──────── Records provided

(** ** Everything is sent in the end *)

(** A socket that takes at least a byte gets the output buffer down. *)
Lemma handleWrite_progress e w w' n :
  good nobody w -> state_ (cn w) = kConnected -> shut (cn w) = false -> wr e = Wrote n -> 1 <= n -> handleWrite e w = Ok w' ->
  (length (Buffer.contents (outputBuffer_ (cn w'))) <= pred (length (Buffer.contents (outputBuffer_ (cn w)))))%nat.
Proof.
  intros Hg Hs Hsh Hwr Hn. assert (is_open (cn w) = true) as Ho by (unfold is_open; by rewrite Hs).
  destruct (good_open _ _ Hg Ho) as (ev & off & fresh & ch & _ & Hc & _ & _ & Hiw & _ & Hout & _).
  unfold handleWrite. rewrite Hc. cbn [mbind outcome_bind]. rewrite Hiw.
  destruct (writing (cn w)) eqn:Ew; [|intros [= <-]; by rewrite (writing_contents _ Ew)].
  unfold writing in Ew. apply bool_decide_eq_true in Ew. set (out := outputBuffer_ (cn w)) in *. pose proof (zlen_pos _ Ew) as Hpos.
  intros (data & _ & Hr)%bind_Ok. rewrite Hwr in Hr. unfold sock_write in Hr. rewrite Hsh, <- Buffer.contents_zlen in Hr by done.
  set (k := Z.max 0 (Z.min n (zlen (Buffer.contents out)))) in *. assert (1 <= k <= zlen (Buffer.contents out)) as Hk by lia.
  rewrite (proj2 (Z.ltb_lt 0 k)) in Hr by lia.
  destruct (Buffer.retrieve_contents out (Z.to_nat k) Hout) as (b & Hb & Hwf & Hcb); [unfold zlen in Hk; lia|].
  rewrite Z2Nat.id in Hb by lia. rewrite Hb in Hr. cbn [mbind outcome_bind] in Hr.
  assert (outputBuffer_ (cn w') = b) as ->.
  { destruct (_ =? 0); [|by injection Hr as <-]. apply bind_Ok in Hr as (w2 & Hw2%on_channel_cn & Hr).
    set (w3 := if writeCompleteCallback_ (cn w2) then _ else w2) in Hr.
    assert (outputBuffer_ (cn w3) = b /\ state_ (cn w3) = kConnected) as [E3 S3].
    { unfold w3. destruct (writeCompleteCallback_ (cn w2)); cbn; rewrite Hw2; cbn; done. }
    clearbody w3. rewrite S3 in Hr. cbn in Hr. by injection Hr as <-. }
  rewrite Hcb, length_drop. lia.
Qed.

Lemma flush_written ns s y ms :
  serving s y 0 0 ms -> Forall (fun n => 1 <= n) ns ->
  exists s', run cb (map (fun n => Writable (Wrote n)) ns) s = Ok s' /\ serving s' y 0 0 ms /\
    (length (Buffer.contents (outputBuffer_ (cn (world_ s')))) <= length (Buffer.contents (outputBuffer_ (cn (world_ s)))) - length ns)%nat.
Proof.
  intros Hsv Hn. revert s Hsv. induction Hn as [|n ns Hn _ IH]; intros s Hsv; cbn [map run length].
  - exists s. split_and!; [done..|lia].
  - destruct (serve_write s y 0 0 ms (Wrote n) Hsv) as (s1 & Hst & Hsv1). rewrite Hst. cbn [mbind outcome_bind].
    destruct (IH s1 Hsv1) as (s' & Hr & Hsv' & Hl). exists s'. split_and!; [done..|]. cbn [step] in Hst.
    apply bind_Ok in Hst as (w1 & Hw & [= <-]). cbn [world_] in Hl. destruct Hsv as [Hg Hs Hsh _ _ _ _].
    pose proof (handleWrite_progress (mkEnv (arrived []) (Wrote n) [] []) (world_ s) w1 n Hg Hs Hsh eq_refl Hn Hw). lia.
Qed.

Lemma service_run_app evs evs' s : run cb (evs ++ evs') s = (s ← run cb evs s; run cb evs' s).
Proof.
  revert s. induction evs as [|ev evs IH]; intros s; [done|]. cbn [app run]. destruct (step cb ev s); cbn [mbind outcome_bind]; [apply IH|done].
Qed.

Lemma responses_length reqs : zlen (concat (map response reqs)) <= bound * zlen reqs.
Proof.
  induction reqs as [|r reqs IH]; [unfold zlen; cbn; lia|]. cbn [map concat]. rewrite zlen_app. pose proof (bounded r).
  replace (zlen (r :: reqs)) with (1 + zlen reqs) by (unfold zlen; cbn [length]; lia). lia.
Qed.

(** When the socket then takes a byte or more at a time, as often as there are
    bytes in the responses, a client that sends one request at a time has all
    of them and the output buffer is empty. *)
Theorem http_responses_sent qs evs ns w :
  reachable w -> state_ (cn w) = kConnected -> shut (cn w) = false -> accepted (cn w) = [] ->
  Buffer.contents (inputBuffer_ (cn w)) = [] -> talk [] qs evs -> Forall good_request qs -> Forall keeps qs ->
  zlen (Buffer.buffer_ (inputBuffer_ (cn w))) + zlen (arriving evs) + Buffer.extrabuf_size <= Buffer.max_size ->
  zlen (Buffer.buffer_ (outputBuffer_ (cn w))) + bound * zlen qs <= Buffer.max_size ->
  Forall (fun n => 1 <= n) ns -> bound * zlen qs <= zlen ns ->
  exists s reqs, run cb (evs ++ map (fun n => Writable (Wrote n)) ns) (mk w HttpContext.new) = Ok s /\ Forall2 asked qs reqs /\
    sent (cn (world_ s)) = concat (map response reqs) /\ Buffer.contents (outputBuffer_ (cn (world_ s))) = [].
Proof.
  intros [Hg _]%reachable_inv Hs Hsh Ha Hc (Hev & Hx & Hn)%talk_answered Hq Hk Hi Ho Hns Hlen.
  destruct (pieces_served [] qs evs [] (mk w HttpContext.new) [] Hev) as (s & reqs & y & Hr & Hf & Hsv);
    [by rewrite app_nil_r|done|done|by apply serving_new|]. rewrite Hn, take_ge in Hf by done.
  destruct (flush_written ns s y _ Hsv Hns) as (s' & Hr' & Hsv' & Hl).
  pose proof (serving_written _ _ _ _ _ Hsv) as Hw. pose proof (serving_written _ _ _ _ _ Hsv') as Hw'. cbn [app] in Hw, Hw'.
  pose proof (responses_length reqs) as Hb. rewrite <- Hw, zlen_app in Hb. apply Forall2_length in Hf as Hlq.
  assert (Buffer.contents (outputBuffer_ (cn (world_ s'))) = []) as En.
  { apply length_zero_iff_nil. pose proof (zlen_nonneg (sent (cn (world_ s)))). unfold zlen in *. rewrite Hlq in Hlen. lia. }
  exists s', reqs. rewrite service_run_app, Hr. cbn [mbind outcome_bind]. rewrite En, app_nil_r in Hw'. by split_and!.
Qed.

(** Two requests that arrive in one read: the first is answered, the second
    stays in the buffer, and nothing is sent for it until more bytes arrive. *)
Theorem pipelined_request_waits q1 q2 buf tm :
  good_request q1 -> keeps q1 -> Buffer.wf buf -> Buffer.contents buf = text q1 ++ text q2 ->
  exists buf' tm', HttpServer.onMessage cb HttpContext.new buf tm =
    Ok ([HttpServer.Send (response (received q1 tm'))], HttpContext.new, buf') /\ Buffer.contents buf' = text q2.
Proof.
  intros Hq Hk Hwf Hc.
  destruct (parse_last q1 [] (text q1 ++ text q2) (text q2) HttpContext.new [] buf tm Hq Hk eq_refl parsed_to_start Hwf Hc)
    as (buf' & tm' & Hm & _ & _ & Hc').
  by exists buf', tm'.
Qed.

End Conversation.

(** ** A conversation *)

Module HttpDemo.
Import TcpConnectionFacts.Demo.

(** A handler that says hello to everybody *)
Definition hello : HttpServer.HttpCallback := fun _ resp =>
  HttpResponse.setBody (HttpResponse.setCloseConnection
    (HttpResponse.setStatusMessage (HttpResponse.setStatusCode resp HttpResponse.k200Ok) (bs "OK")) false) (bs "hello").

Lemma hello_keeps q : keeps hello q.
Proof. done. Qed.

Lemma hello_fits req : HttpServerFacts.fits (hello req (HttpResponse.new (HttpServer.wants_close req))).
Proof. split; [apply (bool_decide_unpack _); by vm_compute|by vm_compute]. Qed.

Lemma hello_bounded req : zlen (response hello req) <= 100.
Proof. by vm_compute. Qed.

Definition get_index : request := mk_request HttpRequest.kGet HttpRequest.kHttp11 (bs "/index.html") [] [(bs "Host", bs "example.com")].

Lemma get_index_good : good_request get_index.
Proof.
  unfold good_request, HttpText.good_target. cbn [method version path query headers get_index].
  split_and!; try discriminate; try (apply (bool_decide_unpack _); by vm_compute). 
  constructor; [|constructor]. unfold HttpText.good_header. cbn [fst snd].
  split_and!; try (apply (bool_decide_unpack _); by vm_compute); by intros c [= <-].
Qed.

(** The request in two pieces; the socket takes three bytes, then the rest. *)
Definition events : list event :=
  [Readable (take 10 (text get_index)) 1 (Wrote 0); Readable (drop 10 (text get_index)) 2 (Wrote 3); Writable (Wrote 100)].

Lemma events_talk : talk [] [get_index] events.
Proof.
  apply (talk_part [] get_index [] _ (drop 10 (text get_index))); try by vm_compute.
  apply talk_last; try by vm_compute. apply talk_write, talk_done.
Qed.

(** Three requests: the second piece goes on into the second request, and the
    third one has the end of the second and all of the third. *)
Definition overlapping : list event :=
  [Readable (take 10 (text get_index)) 1 (Wrote 0); Readable (drop 10 (text get_index) ++ take 20 (text get_index)) 2 (Wrote 3);
   Writable (Wrote 100); Readable (drop 20 (text get_index) ++ text get_index) 3 (Wrote 100)].

(** Two of them are answered, the third waits. *)
Lemma http_conversation_witness :
  exists s reqs, run hello overlapping (mk up HttpContext.new) = Ok s /\ Forall2 asked [get_index; get_index] reqs /\
    sent (cn (world_ s)) ++ Buffer.contents (outputBuffer_ (cn (world_ s))) = concat (map (response hello) reqs).
Proof.
  destruct (http_conversation hello 100 hello_fits hello_bounded [get_index; get_index; get_index] overlapping [] up)
    as (s & reqs & Hr & Hf & Hs & _).
  - apply up_reachable.
  - by vm_compute.
  - by vm_compute.
  - by vm_compute.
  - by vm_compute.
  - repeat constructor; by vm_compute.
  - by vm_compute.
  - repeat (constructor; [apply get_index_good|]). constructor.
  - repeat (constructor; [apply hello_keeps|]). constructor.
  - by vm_compute.
  - by vm_compute.
  - replace (answered [get_index; get_index; get_index] 0 overlapping) with 2%nat in Hf by (vm_compute; reflexivity).
    exists s, reqs. split_and!; [exact Hr|exact Hf|exact Hs].
Defined.

Lemma http_responses_sent_witness :
  exists s reqs, run hello (events ++ map (fun n => Writable (Wrote n)) (replicate 100 1)) (mk up HttpContext.new) = Ok s /\
    Forall2 asked [get_index] reqs /\ sent (cn (world_ s)) = concat (map (response hello) reqs).
Proof.
  destruct (http_responses_sent hello 100 hello_fits hello_bounded [get_index] events (replicate 100 1) up)
    as (s & reqs & Hr & Hf & Hs & _).
  - apply up_reachable.
  - by vm_compute.
  - by vm_compute.
  - by vm_compute.
  - by vm_compute.
  - apply events_talk.
  - constructor; [apply get_index_good|constructor].
  - constructor; [apply hello_keeps|constructor].
  - by vm_compute.
  - by vm_compute.
  - apply Forall_replicate. lia.
  - by vm_compute.
  - exists s, reqs. split_and!; [exact Hr|exact Hf|exact Hs].
Defined.

Lemma pipelined_request_waits_witness :
  let buf := Buffer.mk (replicate 8 NUL ++ text get_index ++ text get_index) 8 102 in
  exists buf' tm', HttpServer.onMessage hello HttpContext.new buf 7 =
    Ok ([HttpServer.Send (response hello (received get_index tm'))], HttpContext.new, buf') /\ Buffer.contents buf' = text get_index.
Proof.
  apply (pipelined_request_waits hello hello_fits get_index get_index).
  - apply get_index_good.
  - apply hello_keeps.
  - unfold Buffer.wf. split_and!; by vm_compute.
  - by vm_compute.
Defined.

End HttpDemo.

End HttpService.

────────────────

What to produce →
Go over the listing above and return each line with "takes".

Answer section →
(** A socket that takes at least a byte gets the output buffer down. *)
(** When the socket then takes a byte or more at a time, as often as there are
(** The request in two pieces; the socket takes three bytes, then the rest. *)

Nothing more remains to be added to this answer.